■ **What is needed**: From the data below, set down exactly the lines between the one holding "[U_ADVANCE; U_OFFSET 6;" and the one holding "then (false, packet)", inclusive, and no others.
= Beginning of Section =
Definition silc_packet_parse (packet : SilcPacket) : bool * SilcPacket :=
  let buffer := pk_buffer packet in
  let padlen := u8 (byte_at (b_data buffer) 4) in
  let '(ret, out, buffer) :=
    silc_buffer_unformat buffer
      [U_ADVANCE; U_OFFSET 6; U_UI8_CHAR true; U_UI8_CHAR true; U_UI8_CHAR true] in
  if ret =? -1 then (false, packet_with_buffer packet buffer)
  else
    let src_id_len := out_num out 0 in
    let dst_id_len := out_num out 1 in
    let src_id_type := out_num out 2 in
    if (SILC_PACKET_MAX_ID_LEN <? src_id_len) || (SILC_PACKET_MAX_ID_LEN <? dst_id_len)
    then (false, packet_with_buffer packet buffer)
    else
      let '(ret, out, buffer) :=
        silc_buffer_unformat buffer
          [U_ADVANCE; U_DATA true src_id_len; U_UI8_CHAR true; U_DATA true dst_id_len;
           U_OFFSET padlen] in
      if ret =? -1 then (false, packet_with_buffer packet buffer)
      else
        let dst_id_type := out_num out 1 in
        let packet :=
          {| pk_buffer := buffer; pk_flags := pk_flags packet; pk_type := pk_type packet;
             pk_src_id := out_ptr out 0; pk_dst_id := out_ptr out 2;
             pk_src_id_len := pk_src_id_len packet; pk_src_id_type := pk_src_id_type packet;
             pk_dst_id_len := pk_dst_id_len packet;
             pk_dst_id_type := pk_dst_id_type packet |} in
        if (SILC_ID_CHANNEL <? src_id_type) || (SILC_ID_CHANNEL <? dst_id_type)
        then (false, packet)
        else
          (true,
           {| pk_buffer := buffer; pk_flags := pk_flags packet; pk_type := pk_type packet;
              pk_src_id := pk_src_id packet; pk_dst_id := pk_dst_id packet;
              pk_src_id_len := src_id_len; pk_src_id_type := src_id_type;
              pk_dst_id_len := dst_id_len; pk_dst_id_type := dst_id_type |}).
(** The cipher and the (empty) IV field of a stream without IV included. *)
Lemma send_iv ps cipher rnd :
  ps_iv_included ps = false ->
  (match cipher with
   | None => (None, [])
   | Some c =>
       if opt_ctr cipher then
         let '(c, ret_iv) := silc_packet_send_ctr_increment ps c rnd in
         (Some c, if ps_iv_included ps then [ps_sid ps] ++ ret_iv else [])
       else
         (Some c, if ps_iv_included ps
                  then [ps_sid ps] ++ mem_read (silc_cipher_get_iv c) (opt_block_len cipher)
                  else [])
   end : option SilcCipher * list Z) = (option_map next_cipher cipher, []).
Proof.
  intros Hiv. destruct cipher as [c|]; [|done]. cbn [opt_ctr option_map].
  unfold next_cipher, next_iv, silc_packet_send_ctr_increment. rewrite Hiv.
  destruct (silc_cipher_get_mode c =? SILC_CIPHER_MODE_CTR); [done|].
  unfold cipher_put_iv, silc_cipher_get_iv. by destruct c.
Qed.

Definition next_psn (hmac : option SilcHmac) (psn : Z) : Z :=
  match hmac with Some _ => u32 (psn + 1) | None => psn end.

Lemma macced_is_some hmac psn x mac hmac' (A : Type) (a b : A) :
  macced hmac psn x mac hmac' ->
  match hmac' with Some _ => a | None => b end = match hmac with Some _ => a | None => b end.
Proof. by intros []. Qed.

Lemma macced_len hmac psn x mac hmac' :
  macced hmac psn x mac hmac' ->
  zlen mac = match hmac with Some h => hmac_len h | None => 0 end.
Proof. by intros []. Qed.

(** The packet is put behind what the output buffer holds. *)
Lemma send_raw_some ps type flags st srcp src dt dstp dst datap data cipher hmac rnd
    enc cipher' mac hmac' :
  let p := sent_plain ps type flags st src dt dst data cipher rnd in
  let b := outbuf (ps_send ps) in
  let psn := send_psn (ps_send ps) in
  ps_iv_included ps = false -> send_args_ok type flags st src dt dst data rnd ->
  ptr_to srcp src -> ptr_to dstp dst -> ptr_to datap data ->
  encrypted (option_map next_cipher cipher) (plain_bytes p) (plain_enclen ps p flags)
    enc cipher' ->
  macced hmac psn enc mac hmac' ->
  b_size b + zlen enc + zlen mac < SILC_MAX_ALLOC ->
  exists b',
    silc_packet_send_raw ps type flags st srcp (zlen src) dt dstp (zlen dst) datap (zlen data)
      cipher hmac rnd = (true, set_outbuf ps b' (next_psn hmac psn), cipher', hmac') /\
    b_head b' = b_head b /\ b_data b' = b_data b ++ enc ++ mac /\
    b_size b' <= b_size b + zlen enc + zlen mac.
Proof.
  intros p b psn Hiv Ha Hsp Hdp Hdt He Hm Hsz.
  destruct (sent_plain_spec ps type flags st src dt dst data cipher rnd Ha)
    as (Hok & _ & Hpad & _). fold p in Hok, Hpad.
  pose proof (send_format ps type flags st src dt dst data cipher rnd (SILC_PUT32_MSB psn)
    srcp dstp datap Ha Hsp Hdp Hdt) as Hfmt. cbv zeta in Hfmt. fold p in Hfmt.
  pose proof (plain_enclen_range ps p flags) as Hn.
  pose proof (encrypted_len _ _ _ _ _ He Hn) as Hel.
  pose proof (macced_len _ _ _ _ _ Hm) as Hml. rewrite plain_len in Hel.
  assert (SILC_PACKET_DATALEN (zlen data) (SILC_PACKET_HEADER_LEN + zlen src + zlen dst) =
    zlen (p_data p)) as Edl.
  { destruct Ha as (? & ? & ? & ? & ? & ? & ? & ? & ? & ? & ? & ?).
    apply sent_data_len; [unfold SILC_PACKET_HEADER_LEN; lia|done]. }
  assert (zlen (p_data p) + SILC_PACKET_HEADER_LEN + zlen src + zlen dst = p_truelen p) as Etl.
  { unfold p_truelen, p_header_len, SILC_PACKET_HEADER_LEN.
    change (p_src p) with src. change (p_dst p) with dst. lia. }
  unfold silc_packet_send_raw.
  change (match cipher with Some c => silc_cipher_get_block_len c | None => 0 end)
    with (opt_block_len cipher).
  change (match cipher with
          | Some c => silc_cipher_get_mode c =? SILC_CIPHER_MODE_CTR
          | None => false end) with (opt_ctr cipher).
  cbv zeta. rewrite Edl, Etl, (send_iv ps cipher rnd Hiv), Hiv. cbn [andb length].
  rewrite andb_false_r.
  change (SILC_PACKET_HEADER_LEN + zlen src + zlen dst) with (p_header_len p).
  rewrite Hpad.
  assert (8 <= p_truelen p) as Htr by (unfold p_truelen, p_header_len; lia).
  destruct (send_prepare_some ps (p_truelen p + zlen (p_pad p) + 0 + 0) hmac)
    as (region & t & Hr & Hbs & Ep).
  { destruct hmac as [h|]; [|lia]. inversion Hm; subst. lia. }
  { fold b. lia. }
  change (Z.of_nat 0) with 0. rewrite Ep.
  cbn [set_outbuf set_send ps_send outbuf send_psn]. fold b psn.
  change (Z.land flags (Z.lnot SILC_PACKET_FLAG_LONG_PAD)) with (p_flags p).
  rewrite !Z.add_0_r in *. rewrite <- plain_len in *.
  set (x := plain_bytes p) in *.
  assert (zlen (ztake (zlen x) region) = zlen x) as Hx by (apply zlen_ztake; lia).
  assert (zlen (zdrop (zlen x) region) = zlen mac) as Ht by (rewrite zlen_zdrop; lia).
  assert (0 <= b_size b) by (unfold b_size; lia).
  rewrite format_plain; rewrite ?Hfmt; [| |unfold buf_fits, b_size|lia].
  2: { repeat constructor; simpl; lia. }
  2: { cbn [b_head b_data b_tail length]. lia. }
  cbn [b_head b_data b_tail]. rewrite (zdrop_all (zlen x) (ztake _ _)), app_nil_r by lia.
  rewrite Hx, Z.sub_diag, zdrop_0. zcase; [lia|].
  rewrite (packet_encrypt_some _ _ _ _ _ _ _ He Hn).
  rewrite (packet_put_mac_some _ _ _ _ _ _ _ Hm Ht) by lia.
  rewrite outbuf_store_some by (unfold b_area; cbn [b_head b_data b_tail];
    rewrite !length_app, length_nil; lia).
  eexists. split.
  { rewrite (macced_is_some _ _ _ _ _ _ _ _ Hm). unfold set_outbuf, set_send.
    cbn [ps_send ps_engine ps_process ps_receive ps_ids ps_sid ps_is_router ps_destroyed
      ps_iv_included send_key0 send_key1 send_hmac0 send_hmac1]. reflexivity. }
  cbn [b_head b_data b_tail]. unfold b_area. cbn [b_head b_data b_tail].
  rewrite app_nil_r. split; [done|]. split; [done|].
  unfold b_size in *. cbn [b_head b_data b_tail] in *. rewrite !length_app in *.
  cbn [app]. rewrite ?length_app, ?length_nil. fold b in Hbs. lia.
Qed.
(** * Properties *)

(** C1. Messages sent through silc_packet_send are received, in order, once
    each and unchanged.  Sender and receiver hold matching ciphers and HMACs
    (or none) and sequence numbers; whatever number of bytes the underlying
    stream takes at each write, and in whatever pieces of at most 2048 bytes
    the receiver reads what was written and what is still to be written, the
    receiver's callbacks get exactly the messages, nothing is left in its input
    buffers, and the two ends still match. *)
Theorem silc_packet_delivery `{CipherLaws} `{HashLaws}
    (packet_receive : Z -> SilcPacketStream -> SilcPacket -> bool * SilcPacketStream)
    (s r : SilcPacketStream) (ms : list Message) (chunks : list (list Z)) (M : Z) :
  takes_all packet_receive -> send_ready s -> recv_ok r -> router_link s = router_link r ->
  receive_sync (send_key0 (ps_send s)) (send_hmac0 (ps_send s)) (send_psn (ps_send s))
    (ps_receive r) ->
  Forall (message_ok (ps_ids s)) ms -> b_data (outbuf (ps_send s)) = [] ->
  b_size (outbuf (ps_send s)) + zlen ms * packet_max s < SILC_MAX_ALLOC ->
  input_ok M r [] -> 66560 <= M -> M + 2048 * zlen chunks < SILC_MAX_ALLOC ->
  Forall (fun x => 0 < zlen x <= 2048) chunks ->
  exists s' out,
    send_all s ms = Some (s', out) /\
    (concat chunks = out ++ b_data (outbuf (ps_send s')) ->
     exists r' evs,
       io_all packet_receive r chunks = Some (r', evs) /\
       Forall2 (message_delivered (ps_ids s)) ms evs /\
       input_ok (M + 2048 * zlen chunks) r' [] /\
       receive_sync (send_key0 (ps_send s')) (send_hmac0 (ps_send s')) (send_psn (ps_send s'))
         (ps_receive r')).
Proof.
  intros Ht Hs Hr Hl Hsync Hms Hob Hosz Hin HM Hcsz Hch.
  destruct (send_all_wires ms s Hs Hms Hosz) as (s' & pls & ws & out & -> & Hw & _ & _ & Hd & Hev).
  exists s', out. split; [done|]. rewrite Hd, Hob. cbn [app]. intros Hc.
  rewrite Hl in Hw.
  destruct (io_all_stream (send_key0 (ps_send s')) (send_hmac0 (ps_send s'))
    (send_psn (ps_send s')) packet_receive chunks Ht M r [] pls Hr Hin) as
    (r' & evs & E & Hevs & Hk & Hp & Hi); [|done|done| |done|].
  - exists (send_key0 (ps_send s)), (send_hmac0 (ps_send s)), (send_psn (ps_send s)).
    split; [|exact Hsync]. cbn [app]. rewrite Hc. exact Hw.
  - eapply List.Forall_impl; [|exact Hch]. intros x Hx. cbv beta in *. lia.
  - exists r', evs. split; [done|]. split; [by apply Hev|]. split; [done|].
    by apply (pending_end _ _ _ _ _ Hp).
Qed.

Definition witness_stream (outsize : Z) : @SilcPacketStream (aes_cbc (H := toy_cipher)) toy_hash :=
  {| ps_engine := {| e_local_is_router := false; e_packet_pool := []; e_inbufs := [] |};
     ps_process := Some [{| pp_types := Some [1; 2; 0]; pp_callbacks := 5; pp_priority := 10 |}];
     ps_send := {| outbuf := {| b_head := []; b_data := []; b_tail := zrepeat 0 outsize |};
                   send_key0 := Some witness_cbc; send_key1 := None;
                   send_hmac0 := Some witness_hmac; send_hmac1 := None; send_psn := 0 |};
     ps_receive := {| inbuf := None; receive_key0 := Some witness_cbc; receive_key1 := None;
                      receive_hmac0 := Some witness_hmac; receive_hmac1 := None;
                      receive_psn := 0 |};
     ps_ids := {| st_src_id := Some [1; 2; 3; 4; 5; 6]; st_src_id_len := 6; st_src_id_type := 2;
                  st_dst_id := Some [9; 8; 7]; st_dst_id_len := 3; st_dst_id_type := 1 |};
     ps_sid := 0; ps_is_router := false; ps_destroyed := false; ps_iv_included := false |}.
= End of Section =
■ **The completed task**:
      [U_ADVANCE; U_OFFSET 6; U_UI8_CHAR true; U_UI8_CHAR true; U_UI8_CHAR true] in
  if ret =? -1 then (false, packet_with_buffer packet buffer)
  else
    let src_id_len := out_num out 0 in
    let dst_id_len := out_num out 1 in
    let src_id_type := out_num out 2 in
    if (SILC_PACKET_MAX_ID_LEN <? src_id_len) || (SILC_PACKET_MAX_ID_LEN <? dst_id_len)
    then (false, packet_with_buffer packet buffer)
    else
      let '(ret, out, buffer) :=
        silc_buffer_unformat buffer
          [U_ADVANCE; U_DATA true src_id_len; U_UI8_CHAR true; U_DATA true dst_id_len;
           U_OFFSET padlen] in
      if ret =? -1 then (false, packet_with_buffer packet buffer)
      else
        let dst_id_type := out_num out 1 in
        let packet :=
          {| pk_buffer := buffer; pk_flags := pk_flags packet; pk_type := pk_type packet;
             pk_src_id := out_ptr out 0; pk_dst_id := out_ptr out 2;
             pk_src_id_len := pk_src_id_len packet; pk_src_id_type := pk_src_id_type packet;
             pk_dst_id_len := pk_dst_id_len packet;
             pk_dst_id_type := pk_dst_id_type packet |} in
        if (SILC_ID_CHANNEL <? src_id_type) || (SILC_ID_CHANNEL <? dst_id_type)
        then (false, packet)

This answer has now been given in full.